— DIRECTIONS FOR THIS TASK —
Locate "sort_key_ltb a b = true ->" in the listing below, then output the line holding it and every line after it, exactly and with nothing else.

— MATERIAL PROVIDED —
◇ ◇ ◇ ◇ ◇
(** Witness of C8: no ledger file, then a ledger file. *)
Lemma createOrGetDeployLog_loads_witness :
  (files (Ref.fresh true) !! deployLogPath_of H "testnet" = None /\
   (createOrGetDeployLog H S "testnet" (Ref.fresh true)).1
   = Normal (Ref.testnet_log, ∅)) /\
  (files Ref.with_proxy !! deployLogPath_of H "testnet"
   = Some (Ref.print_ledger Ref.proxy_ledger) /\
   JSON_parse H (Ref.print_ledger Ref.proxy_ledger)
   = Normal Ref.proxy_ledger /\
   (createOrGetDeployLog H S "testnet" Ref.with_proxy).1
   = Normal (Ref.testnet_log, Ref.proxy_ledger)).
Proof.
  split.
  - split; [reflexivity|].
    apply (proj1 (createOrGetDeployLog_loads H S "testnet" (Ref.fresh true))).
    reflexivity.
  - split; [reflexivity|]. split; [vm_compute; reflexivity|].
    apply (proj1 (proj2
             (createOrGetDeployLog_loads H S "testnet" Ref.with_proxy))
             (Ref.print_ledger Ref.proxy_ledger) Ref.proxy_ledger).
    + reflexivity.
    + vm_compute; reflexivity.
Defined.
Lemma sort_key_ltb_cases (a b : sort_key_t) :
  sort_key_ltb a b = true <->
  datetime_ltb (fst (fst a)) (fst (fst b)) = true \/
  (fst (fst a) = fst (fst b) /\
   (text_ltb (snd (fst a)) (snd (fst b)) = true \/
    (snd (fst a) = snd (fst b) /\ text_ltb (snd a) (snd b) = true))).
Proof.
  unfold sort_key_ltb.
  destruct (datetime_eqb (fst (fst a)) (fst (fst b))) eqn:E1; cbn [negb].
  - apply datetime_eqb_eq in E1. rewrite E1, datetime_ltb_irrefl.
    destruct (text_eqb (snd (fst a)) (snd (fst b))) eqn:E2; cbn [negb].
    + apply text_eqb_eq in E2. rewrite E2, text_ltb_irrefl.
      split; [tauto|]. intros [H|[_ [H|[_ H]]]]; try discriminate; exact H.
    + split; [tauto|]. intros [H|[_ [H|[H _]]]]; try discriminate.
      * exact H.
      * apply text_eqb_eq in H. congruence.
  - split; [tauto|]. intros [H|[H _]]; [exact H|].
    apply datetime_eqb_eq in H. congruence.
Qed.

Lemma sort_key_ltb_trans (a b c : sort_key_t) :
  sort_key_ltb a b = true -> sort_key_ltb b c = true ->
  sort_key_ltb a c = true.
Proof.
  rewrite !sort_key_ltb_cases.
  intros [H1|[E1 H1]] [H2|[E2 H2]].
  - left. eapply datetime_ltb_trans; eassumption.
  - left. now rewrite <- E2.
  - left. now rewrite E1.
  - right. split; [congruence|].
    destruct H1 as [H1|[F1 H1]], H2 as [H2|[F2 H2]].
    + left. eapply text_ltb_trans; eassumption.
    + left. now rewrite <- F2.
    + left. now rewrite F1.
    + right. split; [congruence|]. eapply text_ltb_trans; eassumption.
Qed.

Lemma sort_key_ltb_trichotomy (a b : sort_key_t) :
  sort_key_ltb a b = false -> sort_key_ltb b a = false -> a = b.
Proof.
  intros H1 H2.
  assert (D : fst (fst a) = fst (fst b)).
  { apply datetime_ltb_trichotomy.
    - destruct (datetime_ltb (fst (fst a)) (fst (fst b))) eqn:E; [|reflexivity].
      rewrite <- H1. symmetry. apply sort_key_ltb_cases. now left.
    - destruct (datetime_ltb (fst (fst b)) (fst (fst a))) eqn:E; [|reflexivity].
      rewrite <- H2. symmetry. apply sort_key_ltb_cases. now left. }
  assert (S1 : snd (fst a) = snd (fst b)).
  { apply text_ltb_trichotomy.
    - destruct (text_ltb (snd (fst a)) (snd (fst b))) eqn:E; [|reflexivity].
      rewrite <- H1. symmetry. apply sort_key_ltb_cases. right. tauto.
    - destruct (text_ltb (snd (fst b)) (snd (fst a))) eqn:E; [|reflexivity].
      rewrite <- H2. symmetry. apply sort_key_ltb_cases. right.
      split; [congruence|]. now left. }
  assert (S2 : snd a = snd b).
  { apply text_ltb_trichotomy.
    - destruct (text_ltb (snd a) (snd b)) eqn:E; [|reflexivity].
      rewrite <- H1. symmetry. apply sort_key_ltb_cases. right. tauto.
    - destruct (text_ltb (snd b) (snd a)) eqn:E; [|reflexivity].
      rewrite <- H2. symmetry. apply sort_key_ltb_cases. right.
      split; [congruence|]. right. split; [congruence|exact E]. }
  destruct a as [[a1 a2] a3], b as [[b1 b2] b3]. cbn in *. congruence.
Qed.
◇ ◇ ◇ ◇ ◇
— ANSWER FOR THE TASK —
  sort_key_ltb a b = true -> sort_key_ltb b c = true ->
  sort_key_ltb a c = true.
Proof.
  rewrite !sort_key_ltb_cases.
  intros [H1|[E1 H1]] [H2|[E2 H2]].
  - left. eapply datetime_ltb_trans; eassumption.
  - left. now rewrite <- E2.
  - left. now rewrite E1.
  - right. split; [congruence|].
    destruct H1 as [H1|[F1 H1]], H2 as [H2|[F2 H2]].
    + left. eapply text_ltb_trans; eassumption.
    + left. now rewrite <- F2.
    + left. now rewrite F1.
    + right. split; [congruence|]. eapply text_ltb_trans; eassumption.
Qed.

Lemma sort_key_ltb_trichotomy (a b : sort_key_t) :
  sort_key_ltb a b = false -> sort_key_ltb b a = false -> a = b.
Proof.
  intros H1 H2.
  assert (D : fst (fst a) = fst (fst b)).
  { apply datetime_ltb_trichotomy.
    - destruct (datetime_ltb (fst (fst a)) (fst (fst b))) eqn:E; [|reflexivity].
      rewrite <- H1. symmetry. apply sort_key_ltb_cases. now left.
    - destruct (datetime_ltb (fst (fst b)) (fst (fst a))) eqn:E; [|reflexivity].
      rewrite <- H2. symmetry. apply sort_key_ltb_cases. now left. }
  assert (S1 : snd (fst a) = snd (fst b)).
  { apply text_ltb_trichotomy.
    - destruct (text_ltb (snd (fst a)) (snd (fst b))) eqn:E; [|reflexivity].
      rewrite <- H1. symmetry. apply sort_key_ltb_cases. right. tauto.
    - destruct (text_ltb (snd (fst b)) (snd (fst a))) eqn:E; [|reflexivity].
      rewrite <- H2. symmetry. apply sort_key_ltb_cases. right.
      split; [congruence|]. now left. }
  assert (S2 : snd a = snd b).
  { apply text_ltb_trichotomy.
    - destruct (text_ltb (snd a) (snd b)) eqn:E; [|reflexivity].
      rewrite <- H1. symmetry. apply sort_key_ltb_cases. right. tauto.
    - destruct (text_ltb (snd b) (snd a)) eqn:E; [|reflexivity].
      rewrite <- H2. symmetry. apply sort_key_ltb_cases. right.
      split; [congruence|]. right. split; [congruence|exact E]. }
  destruct a as [[a1 a2] a3], b as [[b1 b2] b3]. cbn in *. congruence.
Qed.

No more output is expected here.